TASK ITEM:
Find every line of the listing below where "rewrite" appears, and copy it.

GIVEN DATA:
---*---
(** the victim order is determined by the journal alone: however Go walks the
    lease map and whichever ordering [sort.Slice] returns among those its
    comparison allows, the sorted candidate list is the same, and so is the
    capacity charged to the host. *)
Theorem victim_order_deterministic j request same walk sorted excluded :
  journal_wf j → walk ≡ₚ map_to_list (Leases j) →
  sorted ≡ₚ filter (λ l, preemptible (claimed_instances (Claims j)) request same l = true) walk.*2 →
  StronglySorted (less_rel victim_less) sorted →
  sorted = victim_candidates j request same ∧
  ∀ f, sum_int f (filter (λ kl, kl.1 ∉ excluded) walk).*2 = sum_int f (charged (Leases j) excluded).
Proof.
  intros Hj Hwalk Hperm Hsorted. split.
  - apply sort_slice_unique; [apply _| |done|by rewrite Hperm, Hwalk].
    intros x y Hx Hy H1 H2. pose proof (victim_less_total x y H1 H2) as Hname.
    apply list_elem_of_filter in Hx as [_ ([k1 ?] & -> & Hk1%elem_of_map_to_list)%list_elem_of_fmap].
    apply list_elem_of_filter in Hy as [_ ([k2 ?] & -> & Hk2%elem_of_map_to_list)%list_elem_of_fmap].
    simpl in *. pose proof (lw_name _ _ (jw_leases _ Hj _ _ Hk1)).
    pose proof (lw_name _ _ (jw_leases _ Hj _ _ Hk2)). congruence.
  - intros f. apply sum_int_perm. unfold charged. by rewrite Hwalk.
Qed.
---*---
ANSWER SECTION:
  - apply sort_slice_unique; [apply _| |done|by rewrite Hperm, Hwalk].
  - intros f. apply sum_int_perm. unfold charged. by rewrite Hwalk.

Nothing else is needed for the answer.